How to complete this task:
A single number is the expected answer: the count of lines in the records below that contain "unfold".

Data under study:
%%
Lemma feed_spec data : forall l acc st, buffers l acc ->
  let '(vs, esc) := visible (l_esc l) data in
  let '(ls, rest) := lines acc vs in
  exists l', buffers l' rest /\ l_esc l' = esc /\
    log_line_feed HAL_GetTick data l tag st = (st' ← write_lines ls st; Some (l', st')).
Proof.
  induction data as [|c data IH]; intros l acc st Hbuf; cbn [visible log_line_feed].
  { cbn [lines]. exists l. by split. }
  unfold feed_byte.
  assert (Hesc : forall e, buffers (LogLine (l_buf l) (l_used l) e) acc) by done.
  destruct (l_esc l =? 0) eqn:Ee; cbn [negb].
  - destruct (c =? 27) eqn:Ec; [cbn [mbind option_bind]; exact (IH _ acc st (Hesc 1))|].
    apply Z.eqb_eq in Ee.
    destruct (visible 0 data) as [vs esc] eqn:Ev. cbn [lines]. unfold is_eol. destruct ((c =? 10) || (c =? 13)) eqn:Eol.
    + destruct (flush_spec l acc st Hbuf) as (l1 & Hb1 & He1 & E1). rewrite E1.
      destruct (lines [] vs) as [ls rest] eqn:El.
      assert (Hstep : forall st1, exists l', buffers l' rest /\ l_esc l' = esc /\
        log_line_feed HAL_GetTick data l1 tag st1 = (st' ← write_lines ls st1; Some (l', st'))).
      { intros st1. specialize (IH l1 [] st1 Hb1). by rewrite He1, Ee, Ev, El in IH. }
      case_bool_decide; cbn [write_lines mbind option_bind]; [apply Hstep|].
      destruct (log_write _ _ _ _ _ st) as [st1|] eqn:Ew; cbn [mbind option_bind]; [apply Hstep|].
      destruct (Hstep st) as (l' & ? & ? & _). by exists l'.
    + assert (Hpush : forall l0 acc0 st0, buffers l0 acc0 -> l_esc l0 = 0 -> (length acc0 < LOG_MSG_MAX)%nat ->
        let '(ls, rest) := lines (acc0 ++ [c]) vs in
        exists l', buffers l' rest /\ l_esc l' = esc /\
        ('(l, st) ← (buf ← buf_set (l_buf l0) (l_used l0) c; Some (LogLine buf (S (l_used l0)) (l_esc l0), st0));
         log_line_feed HAL_GetTick data l tag st) = (st' ← write_lines ls st0; Some (l', st'))).
      { intros l0 acc0 st0 Hb0 He0 Hl0. destruct (buffers_push l0 acc0 c Hb0 Hl0) as (buf & -> & Hb2).
        cbn [mbind option_bind]. specialize (IH _ _ st0 Hb2). cbn [l_esc] in IH. rewrite He0 in *. by rewrite Ev in IH. }
      pose proof Hbuf as (Hb & Hu & Hl & _).
      destruct (Nat.leb_spec (LOG_LINE_ASM_MAX - 1) (l_used l)) as [Hfull|Hfull]; unfold LOG_LINE_ASM_MAX in Hfull.
      * rewrite bool_decide_eq_true_2 by (unfold LOG_MSG_MAX in *; lia).
        destruct (flush_spec l acc st Hbuf) as (l1 & Hb1 & He1 & E1). rewrite E1.
        rewrite bool_decide_eq_false_2.
        2:{ intros ->. unfold LOG_MSG_MAX in *. simpl in *. lia. }
        destruct (lines [c] vs) as [ls rest] eqn:El. cbn [write_lines mbind option_bind].
        destruct (log_write _ _ _ _ _ st) as [st1|] eqn:Ew; cbn [mbind option_bind].
        -- specialize (Hpush l1 [] st1 Hb1 ltac:(congruence) ltac:(unfold LOG_MSG_MAX; simpl; lia)). cbn [app] in Hpush.
           rewrite El in Hpush. exact Hpush.
        -- specialize (Hpush l1 [] st Hb1 ltac:(congruence) ltac:(unfold LOG_MSG_MAX; simpl; lia)). cbn [app] in Hpush.
           rewrite El in Hpush. destruct Hpush as (l' & ? & ? & _). by exists l'.
      * rewrite bool_decide_eq_false_2 by (unfold LOG_MSG_MAX in *; lia). cbn [mbind option_bind].
        apply Hpush; [done|done|unfold LOG_MSG_MAX in *; lia].
  - destruct (l_esc l =? 1) eqn:E1; cbn [mbind option_bind].
    + exact (IH _ acc st (Hesc (if c =? 91 then 2 else 0))).
    + replace (if (c <? 32) || (63 <? c) then 0 else l_esc l) with (if (32 <=? c) && (c <=? 63) then l_esc l else 0).
      * exact (IH _ acc st (Hesc (if (32 <=? c) && (c <=? 63) then l_esc l else 0))).
      * destruct (Z.ltb_spec c 32), (Z.ltb_spec 63 c), (Z.leb_spec 32 c), (Z.leb_spec c 63); simpl; lia || done.
Qed.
%%
Reply to the exercise:
9